Day 5: Substrate Uptake & Utilization in Size-Fractionated Estuarine Microbiomes

🧬 Day 5: Substrate Uptake & Utilization in Size-Fractionated Estuarine Microbiomes

From gene catalogs to carbon currency

Marine environments are heterogeneous, largely due to suspended particles that create metabolically distinct niches compared to free-living waters. While taxonomic partitioning between free-living (FL) and particle-attached (PA) bacteria is well documented, how this separation shapes substrate utilization and carbon flow remains less clear.

In this post, I move beyond taxonomy and into mechanism.

I trace substrate utilization from:

Gene prediction
Functional annotation (CAZymes, ABC transporters, TonB-dependent transporters)
Mapping metagenomes & metatranscriptomes
Functional filtering
Heatmap visualization

This is the functional backbone of size-fractionated microbiome ecology.

🔬 Step 1: Build a Concatenated Gene Catalog

After assembling and binning MAGs, genes were predicted using Prodigal:

# Gene prediction
prodigal -i MAG.fasta -a MAG.faa -d MAG.fna -p meta

Please see batch_scripts in 5th Day repo

All predicted genes were then concatenated into a unified reference:

cat *.faa > all_genes.faa
cat *.fna > all_genes.fna

Why concatenate?

● Ensures consistent mapping reference

● Allows competitive read assignment

● Avoids sample-specific gene catalogs

● Simplifies downstream quantification

This unified gene catalog becomes the reference for both metagenomic (MG) and metatranscriptomic (MT) mapping.
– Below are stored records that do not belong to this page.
(* ===== verification/PartMbrTheorems.v ===== *)
(** * PartitionDxe: properties of the master boot record and of the detection *)

From Stdlib Require Import ZArith Lia.
From stdpp Require Import base list list_numbers strings.
From S2P Require Import Prelude PartDisk PartGpt PartGptProofs PartGptEntries PartGptTheorems PartMbr PartDemo.

Open Scope Z_scope.

(** ** Valid boot records *)

Abbreviation used b i := (null_entry b i = false).

(** The entries [i] and [j] share no block. *)
Definition mbr_apart (b : list Z) (i j : nat) : Prop :=
  StartLBA b i + SizeInLBA b i ≤ StartLBA b j ∨ StartLBA b j + SizeInLBA b j ≤ StartLBA b i.

(** No entry in use ends after block 2^32 - 1. *)
Definition no_wrap (b : list Z) : Prop := ∀ i, (i < 4)%nat → used b i → StartLBA b i + SizeInLBA b i ≤ 2 ^ 32.

Lemma forall_elem_cons {A} (P : A → Prop) y (l : list A) : (∀ x, x ∈ y :: l → P x) ↔ P y ∧ ∀ x, x ∈ l → P x.
Proof. setoid_rewrite elem_of_cons. naive_solver. Qed.

Lemma fop_lookup {A} (R : A → A → Prop) (l : list A) i j x y : ForallOrdPairs R l → l !! i = Some x → l !! j = Some y → (i < j)%nat → R x y.
Proof.
  intros Hf. revert i j. induction Hf as [|z l Hz Hf IH]; intros i j Hi Hj Hij; [done|]. destruct j as [|j]; [lia|]. destruct i as [|i].
  - injection Hi as ->. rewrite Forall_forall in Hz. by apply Hz, (list_elem_of_lookup_2 _ j).
  - apply (IH i j); [done|done|lia].
Qed.

Section Valid.
Context (b : list Z) (Hb : Forall is_byte b) (Hl : (512 ≤ length b)%nat) (Hw : no_wrap b).

Lemma entry_range i : (i < 4)%nat → 0 ≤ StartLBA b i ∧ 0 ≤ SizeInLBA b i.
Proof.
  intros Hi. pose proof (load_range 4 (454 + 16 * i) b Hb ltac:(lia)). pose proof (load_range 4 (458 + 16 * i) b Hb ltac:(lia)).
  unfold StartLBA, SizeInLBA. lia.
Qed.

Lemma used_end i : (i < 4)%nat → used b i → 0 < SizeInLBA b i ∧ end_lba b i = StartLBA b i + SizeInLBA b i - 1.
Proof.
  intros Hi Hu. pose proof (entry_range i Hi). pose proof (Hw i Hi Hu). unfold null_entry in Hu. zbool.
  split; [lia|]. apply wrap32_small. lia.
Qed.

Lemma valid_rest_iff i js : (i < 4)%nat → used b i → (∀ j, j ∈ js → (j < 4)%nat) →
  valid_rest b i js = true ↔ ∀ j, j ∈ js → used b j → mbr_apart b i j.
Proof.
  intros Hi Hu. destruct (used_end i Hi Hu) as [Si Ei]. induction js as [|j js IH]; intros Hj; cbn [valid_rest].
  { split; [|done]. intros _ j Hj'. by apply not_elem_of_nil in Hj'. }
  assert (j < 4)%nat as Hj4 by (apply Hj, list_elem_of_here).
  rewrite forall_elem_cons. specialize (IH (λ k Hk, Hj k (list_elem_of_further _ _ _ Hk))).
  destruct (null_entry b j) eqn:En; [rewrite IH; naive_solver|]. destruct (used_end j Hj4 En) as [Sj Ej]. rewrite Ei, Ej.
  destruct (_ && _) eqn:Eo.
  - split; [done|]. intros [Ha _]. zbool. destruct (Ha eq_refl); unfold mbr_apart in *; lia.
  - rewrite IH. split; [|by intros [_ ?]]. intros Hr. split; [|done]. intros _. apply andb_false_iff in Eo as [Eo|Eo]; apply Z.leb_gt in Eo; unfold mbr_apart; lia.
Qed.

Lemma valid_loop_iff LastLba ks v : (∀ k, k ∈ ks → (k < 4)%nat) →
  valid_loop b LastLba ks v = true ↔ (v = true ∨ ∃ i, i ∈ ks ∧ used b i) ∧
    (∀ i, i ∈ ks → used b i → StartLBA b i + SizeInLBA b i - 1 ≤ LastLba) ∧
    ForallOrdPairs (λ i j, used b i → used b j → mbr_apart b i j) ks.
Proof.
  revert v. induction ks as [|k ks IH]; intros v Hk; cbn [valid_loop].
  { split; [intros ->|intros [[|(i & Hi & _)] _]; [done|by apply not_elem_of_nil in Hi]].
    split; [by left|]. split; [|constructor]. intros i Hi. by apply not_elem_of_nil in Hi. }
  assert (k < 4)%nat as Hk4 by (apply Hk, list_elem_of_here). specialize (λ v, IH v (λ i Hi, Hk i (list_elem_of_further _ _ _ Hi))).
  assert (∀ P, ForallOrdPairs P (k :: ks) ↔ Forall (P k) ks ∧ ForallOrdPairs P ks) as Hf
    by (intros P; split; [by inversion 1|intros []; by constructor]).
  rewrite Hf, forall_elem_cons, Forall_forall. destruct (null_entry b k) eqn:En.
  { rewrite IH. setoid_rewrite elem_of_cons. split.
    - intros ([?|(i & ? & ?)] & H2 & H3); (split; [|split; [split; [congruence|done]|split; [congruence|done]]]); [by left|right; eauto].
    - intros (H1 & [_ H2] & _ & H3). split; [|done]. destruct H1 as [?|(i & [->|?] & ?)]; [by left|congruence|right; eauto]. }
  destruct (used_end k Hk4 En) as [Sk Ek]. rewrite Ek. destruct (Z.ltb_spec LastLba (StartLBA b k + SizeInLBA b k - 1)) as [Hlt|Hlt].
  { split; [done|]. intros (_ & [H2 _] & _). specialize (H2 eq_refl). lia. }
  destruct (valid_rest b k ks) eqn:Er.
  - rewrite IH. rewrite (valid_rest_iff k ks Hk4 En) in Er by (intros j Hj; apply Hk; by apply list_elem_of_further). split.
    + intros (_ & H2 & H3). split; [right; exists k; split; [apply list_elem_of_here|done]|]. split; [split; [lia|done]|]. split; [|done]. intros j Hj _. by apply Er.
    + intros (_ & [_ H2] & _ & H3). split; [by left|done].
  - split; [done|]. intros (_ & _ & H2 & _). apply not_true_iff_false in Er. destruct Er.
    apply valid_rest_iff; [done|done|intros j Hj; apply Hk; by apply list_elem_of_further|]. intros j Hj. by apply H2.
Qed.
Step 2: Dereplicate the concatenated gene catalog with CD-HIT-EST

Before building the Bowtie2 index and mapping reads, I dereplicated the concatenated gene FASTA to remove redundant sequences and create a non-redundant reference. This reduces ambiguous multi-mapping and makes downstream abundance estimates more stable.

Run CD-HIT-EST (example: 90% identity)

module load cd-hit

IN=all_genes_concat.fa
OUT=MG_gene_catalog90

cd-hit-est \
  -i "$IN" \
  -o "$OUT" \
  -c 0.90 \
  -n 8 \
  -aS 0.80 \
  -G 0 \
  -T 24 \
  -M 0 \
  > "${OUT}.cdhit.log" 2>&1

Output files

● MG_gene_catalog90 → dereplicated gene FASTA (use this for indexing/mapping)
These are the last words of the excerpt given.